(Stored data entries)

(** * The slash-commands bundle patcher (scripts/patch-slash-commands.js)

    A shallow embedding of the AST patch engine: the generic tree walker,
    the declarative rule, the patch collector and the check-mode scanner,
    the descending-offset text splicer, the literal-occurrence counter,
    the bundle locator and the driver's branch structure.

    The parser (acorn) is an external collaborator.  Its result, an ESTree
    value, is an input of every function below; where a statement needs the
    tree of a particular text, that tree is written out as acorn produces
    it (node `type`, `start`, `end`, then the kind-specific fields in the
    order acorn assigns them). *)

From stdpp Require Import gmap strings list sorting.
From Stdlib Require Import ZArith Ascii Lia.

Local Open Scope Z_scope.

(** ** JavaScript values *)

(** A JavaScript value as the walker sees it.  An object is the list of its
    own enumerable properties in [Object.keys] order (insertion order for
    the string keys of a syntax node).  Numbers are the integers: node
    offsets are, and the only tests made on any other number (truthiness,
    having no [type] property, being different from a string) come out as
    they do for an integer.  A string is a sequence of code units, each
    an [ascii] character. *)
#[local] Unset Elimination Schemes.
Inductive value : Type :=
| VUndef
| VNull
| VBool (b : bool)
| VNum (n : Z)
| VStr (s : string)
| VArr (items : list value)
| VObj (fields : list (string * value)).
#[local] Set Elimination Schemes.

Fixpoint lookup_field (k : string) (fields : list (string * value)) : value :=
  match fields with
  | [] => VUndef
  | (k', v) :: rest => if String.eqb k k' then v else lookup_field k rest
  end.

(** [v.k] for a named property [k]: [undefined] when [v] has no such
    property (primitives and arrays have none of the names read here). *)
Definition get (v : value) (k : string) : value :=
  match v with
  | VObj fields => lookup_field k fields
  | _ => VUndef
  end.

(** ToBoolean. *)
Definition truthy (v : value) : bool :=
  match v with
  | VUndef | VNull => false
  | VBool b => b
  | VNum n => negb (n =? 0)
  | VStr s => negb (String.eqb s "")
  | VArr _ | VObj _ => true
  end.

(** [typeof v === "string"]. *)
Definition typeof_string (v : value) : bool :=
  match v with VStr _ => true | _ => false end.

(** [typeof v === "object"] (which [null] satisfies too). *)
Definition typeof_object (v : value) : bool :=
  match v with VNull | VArr _ | VObj _ => true | _ => false end.

(** [v === s] for a string literal [s]. *)
Definition strict_eq_str (v : value) (s : string) : bool :=
  match v with VStr t => String.eqb t s | _ => false end.

(** [item && typeof item.type === "string"]: the walker's test for a value
    that looks like a syntax node. *)
Definition is_node_like (item : value) : bool :=
  truthy item && typeof_string (get item "type").

(** ** Layer 1: the tree walker *)

Section Walk.
Context {St : Type}.
Variable visitor : value → St → St.

(** [walk(node, visitor)], with the visitor's effect on the enclosing
    closure's variables threaded as a state [St].  The fields of an array
    are its elements (its [Object.keys] are the indices). *)
Fixpoint walk (node : value) (s : St) {struct node} : St :=
  let walk_child :=
    fun (s : St) (child : value) =>
      match child with
      | VArr items =>
          fold_left
            (fun s item => if is_node_like item then walk item s else s)
            items s
      | _ => if is_node_like child then walk child s else s
      end in
  match node with
  | VObj fields =>
      fold_left (fun s kv => walk_child s (snd kv)) fields (visitor node s)
  | VArr items =>
      fold_left walk_child items (visitor node s)
  | _ => s
  end.
End Walk.

(** The sequence of nodes on which the visitor is invoked, in call order. *)
Definition walk_nodes (root : value) : list value :=
  walk (fun node acc => acc ++ [node]) root [].

(** ** String primitives *)

Fixpoint take (n : nat) (s : string) : string :=
  match n, s with
  | S n', String c s' => String c (take n' s')
  | _, _ => ""
  end.

Fixpoint drop (n : nat) (s : string) : string :=
  match n, s with
  | S n', String _ s' => drop n' s'
  | _, _ => s
  end.

(** How [String.prototype.slice] resolves an integer index against a string
    of [len] code units: a negative index counts from the end, and the
    result is clamped to [0, len]. *)
Definition clamp_index (len : nat) (i : Z) : nat :=
  if i <? 0 then Z.to_nat (Z.max (Z.of_nat len + i) 0)
  else Z.to_nat (Z.min i (Z.of_nat len)).

(** [s.slice(from, to)]: empty when the resolved [to] is not after [from]. *)
Definition slice (s : string) (from to : Z) : string :=
  let len := String.length s in
  let k := clamp_index len from in
  take (clamp_index len to - k) (drop k s).

(** [s.slice(from)]. *)
Definition slice_from (s : string) (from : Z) : string :=
  drop (clamp_index (String.length s) from) s.

(** [s.includes(needle)]. *)
Fixpoint includes (s needle : string) : bool :=
  String.prefix needle s
  || match s with
     | EmptyString => false
     | String _ s' => includes s' needle
     end.

(** First position at or after the head of [s], numbered from [pos], at
    which [needle] starts. *)
Fixpoint find_from (s needle : string) (pos : nat) : option nat :=
  if String.prefix needle s then Some pos
  else match s with
       | EmptyString => None
       | String _ s' => find_from s' needle (S pos)
       end.

(** [s.indexOf(needle, from)]: the search position is clamped to
    [0, s.length]; the result is [-1] when there is no occurrence. *)
Definition indexOf (s needle : string) (from : Z) : Z :=
  let k := Z.to_nat (Z.min (Z.max from 0) (Z.of_nat (String.length s))) in
  match find_from (drop k s) needle k with
  | Some i => Z.of_nat i
  | None => -1
  end.

(** The double-quote character. *)
Definition dquote : string := String "034"%char "".

(** ** Layer 1 (continued): property names of member expressions *)

Definition getPropertyName (memberExpr : value) : value :=
  if negb (truthy memberExpr) || negb (truthy (get memberExpr "property"))
  then VNull
  else if negb (truthy (get memberExpr "computed"))
          && strict_eq_str (get (get memberExpr "property") "type") "Identifier"
  then get (get memberExpr "property") "name"
  else if truthy (get memberExpr "computed")
          && strict_eq_str (get (get memberExpr "property") "type") "Literal"
  then get (get memberExpr "property") "value"
  else VNull.

(** ** Layer 2: the declarative patch rule *)

Definition GATE_NAME : string := "codex-extension-slash-commands".

Definition ELECTRON_FORCE_EXPR : string :=
  "window.codexWindowType===" +:+ dquote +:+ "electron" +:+ dquote.

Record MatchResult : Type := mkMatch {
  start : Z;
  end_ : Z;
  replacement : string;
  original : string
}.

(** A rule: its identifier and its match function (the [description] is a
    log string and is left out). *)
Record Rule : Type := mkRule {
  id : string;
  rule_match : value → string → option MatchResult
}.

(** A node offset.  acorn stores a number in [start] and [end] of every
    node; any other value is outside the embedding's domain (see
    [estree_shape]) and read as 0. *)
Definition offset (v : value) : Z :=
  match v with VNum n => n | _ => 0 end.

(** The elements of an [arguments] field.  ESTree makes it an array of
    nodes; any other value is outside the domain and read as no
    arguments. *)
Definition elements (v : value) : list value :=
  match v with VArr items => items | _ => [] end.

◆ **Your goal**: Out of the data above, set down the lines from the one with "Fixpoint drop (n" to the one with "of [len] code", both included, exactly as written and with no additions.

◆ **Solution for this exercise**:
Fixpoint drop (n : nat) (s : string) : string :=
  match n, s with
  | S n', String _ s' => drop n' s'
  | _, _ => s
  end.

(** How [String.prototype.slice] resolves an integer index against a string
    of [len] code units: a negative index counts from the end, and the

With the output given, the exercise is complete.